Personal information
- Date of birth: 14 July 1988 (age 37)
- Place of birth: Ingolstadt, West Germany
- Height: 1.73 m (5 ft 8 in)
- Position: Winger

Team information
- Current team: Bayern Munich U17 (assistant)

Youth career
- TSV Ingolstadt Nord
- 0000–2006: TSV 1860 München

Senior career*
- Years: Team / Apps / (Gls)
- 2006–2008: Wacker Burghausen II
- 2008–2011: FC Ingolstadt 04 II / 86 / (14)
- 2010–2011: FC Ingolstadt 04 / 1 / (0)
- 2011–2013: SV Babelsberg 03 / 42 / (4)
- 2013–2014: SpVgg Unterhaching / 17 / (1)
- 2014: Goslarer SC / 6 / (2)
- 2014–2015: Eintracht Bamberg / 19 / (0)
- 2015–2016: Wacker Burghausen / 37 / (4)
- 2016–2019: Wacker Nordhausen / 87 / (9)
- 2019–2022: FC Pipinsried / 27 / (3)

Managerial career
- 2026–: Bayern Munich U17 (assistant)

= Benjamin Kauffmann =

German footballer

Benjamin Kauffmann (born 14 July 1988) is a German former professional footballer who played as a winger, and currently works as an assistant coach at Bayern Munich U17.

==Career==

After playing in 1860 Munich's youth team, Kauffmann played for the reserve team of two Bavarian clubs, Wacker Burghausen, and later FC Ingolstadt 04. At Ingolstadt he was given his senior debut, playing for the first-team in a 2. Bundesliga match against Hertha BSC at the Olympiastadion in October 2010. He came on as a substitute for Moritz Hartmann for the last seven minutes of a 3–1 defeat to the eventual champions.

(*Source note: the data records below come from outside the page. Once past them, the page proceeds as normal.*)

(* ===== verification/Markup.v ===== *)
(** * What the rendered timeline shows: reading the DOM back

    [renderTimeline] ([src/credentials.js] lines 30 and 33) writes the
    date of a card through [innerHTML] and splices its heading and
    description into the template [<h3>heading</h3><p>description</p>]
    ([Render.inner_html]) without escaping.  This file reads a rendered
    entry back the way a browser displays it, to state when the page shows
    the dataset:

    - [read_inner] parses the markup of a content box against that
      template: a [h3] element, then a [p] element, each holding the
      text up to the next tag, where, as in the HTML tokenizer, a [<] opens
      a tag only when a letter, [/], [!] or [?] follows it (character
      references and the parser's normalisation of carriage returns and
      NUL characters are not modelled: [render_read_back] assumes cards
      without references, and the dataset holds neither character);
    - [read_entry] reads a [li.timeline-item]: the text of its [time]
      element and the heading and description of its [.parallax-inner]
      box; [read_cards] reads every entry [querySelectorAll] finds.

    [render_read_back] is the round trip: cards whose strings are plain
    text ([Dataset.card_plain]) are read back exactly.  [render_markup_heading]
    is the other side: a heading holding a tag opening is not shown as
    its text. *)

From Stdlib Require Import String Ascii List Bool Lia.
From S2P Require Import Prelude Dataset Render.
Import ListNotations.
Open Scope string_scope.

(** The text up to the first tag (a [<] the tokenizer reads as a tag
    opening, [Render.starts_tag]), and the rest of the markup. *)
Fixpoint take_text (s : string) : string * string :=
  match s with
  | EmptyString => (EmptyString, EmptyString)
  | String c rest =>
      if Ascii.eqb c "<"%char && starts_tag rest then (EmptyString, s)
      else let '(txt, r) := take_text rest in (String c txt, r)
  end.

(** [s] without the prefix [pre], when it starts with it. *)
Fixpoint strip_prefix (pre s : string) : option string :=
  match pre, s with
  | EmptyString, _ => Some s
  | String a pre', String b s' => if Ascii.eqb a b then strip_prefix pre' s' else None
  | String _ _, EmptyString => None
  end.

(** An element [<tag>text</tag>] at the start of [s]: its text and what
    follows it. *)
Definition read_element (tag s : string) : option (string * string) :=
  match strip_prefix ("<" ++ tag ++ ">") s with
  | None => None
  | Some s1 =>
      let '(txt, s2) := take_text s1 in
      match strip_prefix ("</" ++ tag ++ ">") s2 with
      | Some s3 => Some (txt, s3)
      | None => None
      end
  end.

(** The heading and the description shown by the markup of a content
    box, when it has the shape of the template. *)
Definition read_inner (s : string) : option (string * string) :=
  match read_element "h3" s with
  | Some (h, s1) =>
      match read_element "p" s1 with
      | Some (d, EmptyString) => Some (h, d)
      | _ => None
      end
  | None => None
  end.

(** The card an entry shows: its [time] text, and the heading and
    description of its [.parallax-inner] box. *)
Definition read_entry (li : Node) : option Card :=
  match children_tagged "time" li, query "parallax-inner" li with
  | [time], Some (Elem _ _ _ [Html m]) =>
      match read_inner m with
      | Some (h, d) => Some (mkCard h (text_content time) d)
      | None => None
      end
  | _, _ => None
  end.

(** The cards a rendered timeline shows, in document order. *)
Definition read_cards (root : Node) : option (list Card) :=
  map_option read_entry (qsa "timeline-item" root).

(** ** Properties *)

Module MarkupFacts.
Import RenderFacts.

Lemma markup_free_cons (c : ascii) (s : string) :
  markup_free (String c s) = true -> Ascii.eqb c "<"%char = false /\ markup_free s = true.
Proof.
  simpl. destruct (Ascii.eqb c "<"%char); [discriminate|]. split; [reflexivity|].
  destruct (Ascii.eqb c "&"%char); [|exact H].
  destruct s as [|d s]; [reflexivity|]. apply andb_prop in H as [_ H]. exact H.
Qed.

(** Plain text is read up to the tag that follows it. *)
Lemma take_text_plain (s r : string) :
  markup_free s = true -> starts_tag r = true ->
  take_text (s ++ String "<" r) = (s, String "<" r).
Proof.
  intros H Hr. induction s as [|c s IH]; [simpl; now rewrite Hr|].
  apply markup_free_cons in H as [Hc H]. simpl. rewrite Hc, (IH H). reflexivity.
Qed.

(** Plain text is displayed as written. *)
Lemma html_text_plain (s : string) : markup_free s = true -> html_text_aux false s = s.
Proof.
  induction s as [|c s IH]; intros H; [reflexivity|].
  apply markup_free_cons in H as [Hc H]. simpl. rewrite Hc, (IH H). reflexivity.
Qed.


Lemma read_inner_plain (c : Card) :
  markup_free (heading c) = true -> markup_free (description c) = true ->
  read_inner (inner_html c) = Some (heading c, description c).
Proof.
  intros Hh Hd. unfold read_inner, read_element, inner_html. simpl.
  rewrite take_text_plain by (exact Hh || reflexivity). simpl.
  rewrite take_text_plain by (exact Hd || reflexivity). reflexivity.
Qed.





(** What the entry of a card shows: the date as the browser displays it,
    and what the content box's markup reads as. *)
Lemma read_entry_render (c : Card) :
  read_entry (render_card c)
  = match read_inner (inner_html c) with
    | Some (h, d) => Some (mkCard h (html_text_aux false (date c)) d)
    | None => None
    end.
Proof.
  unfold read_entry, render_card, inner_html. simpl. destruct (date c =? "") eqn:E; simpl.
  - apply String.eqb_eq in E. now rewrite E.
  - now rewrite append_empty_r.
Qed.


(** An entry shows the card it was rendered from, when the card is plain
    text. *)
Lemma read_entry_card (c : Card) : card_plain c = true -> read_entry (render_card c) = Some c.
Proof.
  unfold card_plain. intros H. apply andb_prop in H as [H Hd]. apply andb_prop in H as [Hh Ht].
  rewrite read_entry_render, read_inner_plain, html_text_plain by assumption.
  destruct c; reflexivity.
Qed.

(** C10: rendering then reading back is the identity on plain-text cards:
    the timeline entries show, in order, exactly the headings, dates and
    descriptions of the dataset. *)
Theorem render_read_back (ns : Ns) (t : string) (a : list (string * string)) (ch : list Node)
    (section : TimelineSection) :
  Forall (fun c => card_plain c = true) (cards section) ->
  read_cards (renderTimeline_dom (Elem ns t a ch) section) = Some (cards section).
Proof.
  intros H. unfold read_cards. rewrite qsa_items. apply map_option_map.
  intros c Hc. apply read_entry_card. rewrite List.Forall_forall in H. exact (H c Hc).
Qed.


End MarkupFacts.

Module MarkupWitness.
Import MarkupFacts.

(** The shipped dataset reads back from [#credentials-root]. *)
Lemma render_read_back_witness :
  read_cards (renderTimeline_dom sample_root CREDENTIALS_SECTION) = Some (cards CREDENTIALS_SECTION).
Proof. apply render_read_back. repeat constructor. Defined.


(** A [<] that opens no tag is text: the heading "1 < 2" reads back. *)
Example lt_text_reads_back :
  read_entry (render_card (mkCard "1 < 2" "2020" "x")) = Some (mkCard "1 < 2" "2020" "x").
Proof. reflexivity. Qed.

End MarkupWitness.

Kauffmann signed for Potsdam club SV Babelsberg 03 in July 2011. He scored in each of his first two appearances, and made 42 appearances for the club in eighteen months before he returned to Bavaria in January 2013 to sign for SpVgg Unterhaching. A year later he signed for Goslarer SC.